╔══
(** The first two steps: an MDL, and the block with the header in it. *)
Lemma gpt_header_run self img h d a b :
  let dr := disk_drive self in
  gpt_image self img → drive_ready dr d → (∀ x, media dr d (abs_base self + x) = img x) →
  able (S (drive_objs + a)) (S (drive_pages + b)) h →
  ∃ mdl page h1 h2 d2,
    vm_mdl_new_with_capacity in_pages mdl_alloc sizeof_gpt_header (h, d) = Ok ((0, Some mdl), (h1, d)) ∧
    readBytes frame self (blockSize self) (blockSize self * 1) mdl None (h1, d) = Ok (blockSize self, (h2, d2)) ∧
    mdl_ok h2 mdl ∧ mdl_nPages mdl = 1 ∧ mdl_pages mdl !! 0%nat = Some page ∧
    gpt_header_at (phys (pages_of h2)) page = gpt_header_at img (blockSize self) ∧
    (∀ page, page ∈ mdl_pages mdl → on_queue (pages_of h) pgfreeq page) ∧
    able a b h2 ∧ quiet h h2 ∧ drive_ready dr d2 ∧ ∀ x, media dr d2 x = media dr d x.
Proof.
  intros dr [Hok _ [Hbs Hin] Hal [Hm1 _] _] Hr Himg Ha.
  assert (blockSize self = m_blockSize dr) as Eb by apply blockSize_drive. fold dr in Hm1.
  change sizeof_gpt_header with 96 in *.
  destruct (mdl_new_run 96 h d (drive_objs + a) (drive_pages + b)) as (mdl & h1 & R1 & A1 & Q1 & M1 & N1 & P1 & _);
    [unfold PGSIZE; lia|exact Ha|]. change (Z.of_nat (pages_for 96)) with 1 in N1.
  destruct (read_blocks_run self img (gpt_header_at img 0) Hok ltac:(by rewrite <-blockSize_drive)
    h (blockSize self * 1) (blockSize self) mdl h1 d a b Hr Himg) as (h2 & d2 & R2 & Hr2 & M2 & A2 & Q2 & G2 & T2);
    try done; fold dr; rewrite ?Z.mul_1_r, <-?Eb; try lia; try (by apply Z_mod_same_full).
  { nia. }
  { eapply dma_target_less; [apply M1|]. rewrite N1. lia. }
  rewrite Z.mul_1_r in R2, T2. pose proof (mo_dma _ _ M1) as Hd. pose proof (dt_nPages _ _ _ Hd) as Hlen. rewrite N1 in Hlen.
  destruct (mdl_pages mdl) as [|page l] eqn:Ep; [done|].
  exists mdl, page, h1, h2, d2. split_and!; try done.
  - by eapply mdl_ok_grown.
  - by rewrite Ep.
  - apply (gpt_header_at_same _ _ _ _ 96); [|done]. intros j Hj. rewrite <-T2 by lia.
    unfold mdl_byte, PGSIZE. rewrite Z.div_small, Z.mod_small by lia. done.
  - by rewrite Ep.
Qed.

(** What probing takes, for any header. *)
Lemma probe_header_run self img s a b :
  let dr := disk_drive self in
  let hdr := gpt_header_at img (blockSize self) in
  gpt_image self img → drive_ready dr (dk_below s).2 →
  (∀ x, media dr (dk_below s).2 (abs_base self + x) = img x) →
  able (S (drive_objs + a)) (S (drive_pages + b)) (dk_below s).1 →
  ∃ mdl h2 d2,
    gpt_probe frame major makedev ksnprintf self s =
      ((if negb (bool_decide (gh_signature hdr = efi_part)) then mret false else
        gpt_init frame major makedev ksnprintf self mdl hdr;; mret true) : M dk bool)
        (Dk (h2, d2) (dk_devfs s) (dk_minor s) (dk_disks s)) ∧
    mdl_ok h2 mdl ∧ mdl_nPages mdl = 1 ∧
    (∀ page, page ∈ mdl_pages mdl → on_queue (pages_of (dk_below s).1) pgfreeq page) ∧
    able a b h2 ∧ quiet (dk_below s).1 h2 ∧ drive_ready dr d2 ∧
    ∀ x, media dr d2 x = media dr (dk_below s).2 x.
Proof.
  intros dr hdr Hi Hr Himg Ha. destruct (dk_below s) as [h d] eqn:Es. cbn [fst snd] in *.
  destruct (gpt_header_run self img h d a b Hi Hr Himg Ha) as
    (mdl & page & h1 & h2 & d2 & R1 & R2 & M2 & N2 & Pg & Hd & P2 & A2 & Q2 & Hr2 & Hm2).
  exists mdl, h2, d2. split_and!; try done.
  unfold gpt_probe, mdl_new. rewrite <-Es in R1. erewrite below_bind by exact R1. cbn beta iota.
  change (negb (0 =? 0)) with false. cbv iota. rewrite deref_bind. erewrite below_bind by exact R2.
  destruct (gi_block _ _ Hi) as [Hbs _].
  rewrite (proj2 (Z.leb_le 0 (blockSize self))), massert_bind by (unfold sizeof_gpt_header in Hbs; lia).
  erewrite bind_step by reflexivity. cbn [fst dk_below]. by rewrite Pg, deref_bind, Hd.
Qed.

Lemma nodes_ready_drop n m (f : F) : nodes_ready (n + m) f → nodes_ready m f.
Proof. induction n; eauto using nodes_ready_less. Qed.
(** [if (++i == slots) i = 0]. *)
Definition ring_next (i : Z) : Z := if i + 1 =? slots then 0 else i + 1.

(** The start of [readBlocks]: the last free request, and its fields. *)
Definition take_request (completion nbytes : Z) : M nvme_queue Z :=
  q ← mget;
  match last (req_q q) with
  | None => fatal "assert(req != NULL)"
  | Some c =>
      mput (Queue (tq_remove (λ x, x) c (req_q q)) (<[Z.to_nat c := Request (Some completion) nbytes]> (reqs q))
              (sq q) (cq q) (sqtail q) (cqhead q) (phase q) (sqtdbl q) (cqhdbl q) (calls q));;
      mret c
  end.

Definition submitRequest (req : Z) (sqe : nvme_sqe) : M nvme_queue Z :=
  q ← mget;
  let tail := ring_next (sqtail q) in
  mput (Queue (req_q q) (reqs q) (<[Z.to_nat (sqtail q) := set_cid req sqe]> (sq q)) (cq q)
          tail (cqhead q) (phase q) tail (cqhdbl q) (calls q));;
  mret 0.

(** One turn of the loop of [queueCompleteRequests]: whether it goes on. *)
Definition complete_turn : M nvme_queue bool :=
  q ← mget;
  e ← deref (cq q !! Z.to_nat (cqhead q)) "cq";
  if negb (Z.land (c_flags e) 1 =? phase q) then mret false else
  if negb (Z.shiftr (c_flags e) 1 =? 0) then fatal "panicking for debugging purposes" else
  massert (c_cid e <? slots) "assert(cid < queue->cqslots)";;
  req ← deref (reqs q !! Z.to_nat (c_cid e)) "reqs";
  match rq_completion req with
  | None => fatal "assert(req->completion)"
  | Some completion =>
      let head := ring_next (cqhead q) in
      mput (Queue (c_cid e :: req_q q) (<[Z.to_nat (c_cid e) := Request None 0]> (reqs q)) (sq q) (cq q)
              (sqtail q) head (if cqhead q + 1 =? slots then 1 - phase q else phase q)
              (sqtdbl q) head (calls q ++ [(completion, rq_nbytes req)]));;
      mret true
  end.

(** The loop, [n] turns at most. *)
Fixpoint queueCompleteRequests (n : nat) : M nvme_queue unit :=
  match n with
  | O => mret ()
  | S n' => go ← complete_turn; if (go : bool) then queueCompleteRequests n' else mret ()
  end.

(** ** The device *)

Record device := Device {
  d_sqhead : Z;
  d_cqtail : Z;
  d_phase : Z;
  d_pending : list nvme_sqe;   (** fetched and not completed *)
}.
Definition device_reset : device := Device 0 0 1 [].

(** It takes the command at its head, unless the driver's tail is there. *)
Definition device_fetch (q : nvme_queue) (d : device) : option device :=
  if d_sqhead d =? sqtdbl q then None else
  e ← sq q !! Z.to_nat (d_sqhead d);
  Some (Device (ring_next (d_sqhead d)) (d_cqtail d) (d_phase d) (d_pending d ++ [e])).

(** It completes its [k]th command with a status, unless that would fill the ring. *)
Definition device_complete (k : nat) (status : Z) (q : nvme_queue) (d : device) : option (nvme_queue * device) :=
  if ring_next (d_cqtail d) =? cqhdbl q then None else
  e ← d_pending d !! k;
  Some (Queue (req_q q) (reqs q) (sq q) (<[Z.to_nat (d_cqtail d) := Cqe (e_cid e) (d_phase d + 2 * status)]> (cq q))
          (sqtail q) (cqhead q) (phase q) (sqtdbl q) (cqhdbl q) (calls q),
        Device (d_sqhead d) (ring_next (d_cqtail d))
          (if d_cqtail d + 1 =? slots then 1 - d_phase d else d_phase d) (delete k (d_pending d))).

(** ** All together *)

(** The queue, the device, the requests that threads hold without having
    submitted them, and all requests ever made: completion and length. *)
Record nvme := Nvme {
  n_queue : nvme_queue;
  n_device : device;
  n_held : list Z;
  n_asked : list (Z * Z);
}.
Definition nvme_start : nvme := Nvme queue_alloc device_reset [] [].

(** A step of the device, which reports errors only if [errs], or of the interrupt's
    handler.  The status has 15 bits. *)
Inductive nvme_work (errs : bool) : nvme → nvme → Prop :=
| work_fetch q d d' h l : device_fetch q d = Some d' → nvme_work errs (Nvme q d h l) (Nvme q d' h l)
| work_complete k status q d q' d' h l :
    0 ≤ status < 2^15 → (errs = false → status = 0) →
    device_complete k status q d = Some (q', d') → nvme_work errs (Nvme q d h l) (Nvme q' d' h l)
| work_turn q q' d h l : complete_turn q = Ok (true, q') → nvme_work errs (Nvme q d h l) (Nvme q' d h l).

(** There is room for one more command when the device has not fallen so far
    behind that the tail would meet its head. *)
Definition sq_room (s : nvme) : Prop := ring_next (sqtail (n_queue s)) ≠ d_sqhead (n_device s).

Inductive nvme_step (errs : bool) : nvme → nvme → Prop :=
| step_take c q q' d h l comp nbytes :
    take_request comp nbytes q = Ok (c, q') →
    nvme_step errs (Nvme q d h l) (Nvme q' d (c :: h) (l ++ [(comp, nbytes)]))
| step_submit k c e q q' d h l :
    h !! k = Some c → sq_room (Nvme q d h l) → submitRequest c e q = Ok (0, q') →
    nvme_step errs (Nvme q d h l) (Nvme q' d (delete k h) l)
| step_work s s' : nvme_work errs s s' → nvme_step errs s s'.

(** ** Rings *)

(** The entries [q] from the head [h] up to the tail [t], which is not included. *)
Record ring {A} (l : list A) (h t : Z) (q : list A) : Prop := Ring {
  rg_len : Z.of_nat (length l) = slots;
  rg_head : 0 ≤ h < slots;
  rg_room : Z.of_nat (length q) < slots;
  rg_tail : t = (h + Z.of_nat (length q)) mod slots;
  rg_at j x : q !! j = Some x → l !! Z.to_nat ((h + Z.of_nat j) mod slots) = Some x;
}.

Lemma slots_eq : slots = 64.
Proof. done. Qed.
Ltac slots_lia := rewrite ?slots_eq in *; Z.div_mod_to_equations; lia.

Lemma ring_next_mod i : 0 ≤ i < slots → ring_next i = (i + 1) mod slots.
Proof. unfold ring_next. intros Hi. destruct (Z.eqb_spec (i + 1) slots) as [->|]; slots_lia. Qed.
Lemma ring_next_range i : 0 ≤ i < slots → 0 ≤ ring_next i < slots.
Proof. unfold ring_next. intros Hi. destruct (Z.eqb_spec (i + 1) slots); slots_lia. Qed.

Section rings.
Context {A : Type}.
Implicit Types (l q : list A).

Lemma ring_tail_range l h t q : ring l h t q → 0 ≤ t < slots.
Proof. intros [_ _ _ -> _]. slots_lia. Qed.
Lemma ring_nil l h : Z.of_nat (length l) = slots → 0 ≤ h < slots → ring l h h [].
Proof. intros Hl Hh. split; try done. simpl. slots_lia. Qed.
Lemma ring_empty l h t q : ring l h t q → h = t → q = [].
Proof. intros [_ Hh Hr Ht _] E. apply nil_length_inv. slots_lia. Qed.
Lemma ring_full l h t q : ring l h t q → ring_next t ≠ h → Z.of_nat (length q) + 1 < slots.
Proof. intros Hr Hne. rewrite ring_next_mod in Hne by by eapply ring_tail_range. destruct Hr as [_ Hh Hr -> _]. slots_lia. Qed.

Lemma ring_push l h t q x :
  ring l h t q → ring_next t ≠ h → ring (<[Z.to_nat t := x]> l) h (ring_next t) (q ++ [x]).
Proof.
  intros Hr Hne. pose proof (ring_full _ _ _ _ Hr Hne). pose proof (ring_tail_range _ _ _ _ Hr) as Ht.
  rewrite ring_next_mod by done. destruct Hr as [Hl Hh _ E Hat]. split.
  - by rewrite length_insert.
  - done.
  - rewrite length_app. simpl. lia.
  - rewrite length_app. simpl. slots_lia.
  - intros j y Hj. apply lookup_app_Some in Hj as [Hj|[Hge Hj]].
    + pose proof (lookup_lt_Some _ _ _ Hj). rewrite list_lookup_insert_ne; [by apply Hat|]. slots_lia.
    + apply list_lookup_singleton_Some in Hj as [Hj <-]. replace ((h + Z.of_nat j) mod slots) with t by (rewrite E; f_equal; lia).
      apply list_lookup_insert_eq. slots_lia.
Qed.

Lemma ring_pop l h t x q : ring l h t (x :: q) → l !! Z.to_nat h = Some x ∧ ring l (ring_next h) t q.
Proof.
  intros [Hl Hh Hr Ht Hat]. simpl in *. split.
  - rewrite <-(Hat 0%nat x eq_refl). f_equal. slots_lia.
  - rewrite ring_next_mod by done. split; try done; [slots_lia|lia|slots_lia|].
    intros j y Hj. rewrite <-(Hat (S j) y Hj). f_equal. slots_lia.
Qed.
End rings.

(** ** The phase bits *)

(** The phase the driver will wait for when it next comes to the slot [i]. *)
Definition phase_at (h ph i : Z) : Z := if h <=? i then ph else 1 - ph.
(** Slots that hold an entry not read yet have that phase, the others not; the
    device will write it into the slot at the tail. *)
Record phases (cq : list nvme_cqe) (h t ph dph n : Z) : Prop := Phases {
  ph_bit : ph = 0 ∨ ph = 1;
  ph_dev : dph = phase_at h ph t;
  ph_slot i e : 0 ≤ i < slots → cq !! Z.to_nat i = Some e →
    Z.land (c_flags e) 1 = if (i - h) mod slots <? n then phase_at h ph i else 1 - phase_at h ph i;
}.

(** The phase of an entry the device writes, and its status. *)
Lemma flags_split ph status : ph = 0 ∨ ph = 1 → Z.land (ph + 2 * status) 1 = ph ∧ Z.shiftr (ph + 2 * status) 1 = status.
Proof.
  intros Hp. change 1 with (Z.ones 1) at 1. rewrite Z.land_ones, Z.shiftr_div_pow2 by lia.
  destruct Hp as [-> | ->]; split; Z.div_mod_to_equations; lia.
Qed.

Lemma phase_at_bit h ph i : ph = 0 ∨ ph = 1 → phase_at h ph i = 0 ∨ phase_at h ph i = 1.
Proof. unfold phase_at. case_match; lia. Qed.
╚══
With the line that has "gpt_image self img → drive_ready dr d" as the first and the line that has "vm_mdl_new_with_capacity in_pages mdl_alloc" as the last, repeat exactly that run of lines above and no more.

  gpt_image self img → drive_ready dr d → (∀ x, media dr d (abs_base self + x) = img x) →
  able (S (drive_objs + a)) (S (drive_pages + b)) h →
  ∃ mdl page h1 h2 d2,
    vm_mdl_new_with_capacity in_pages mdl_alloc sizeof_gpt_header (h, d) = Ok ((0, Some mdl), (h1, d)) ∧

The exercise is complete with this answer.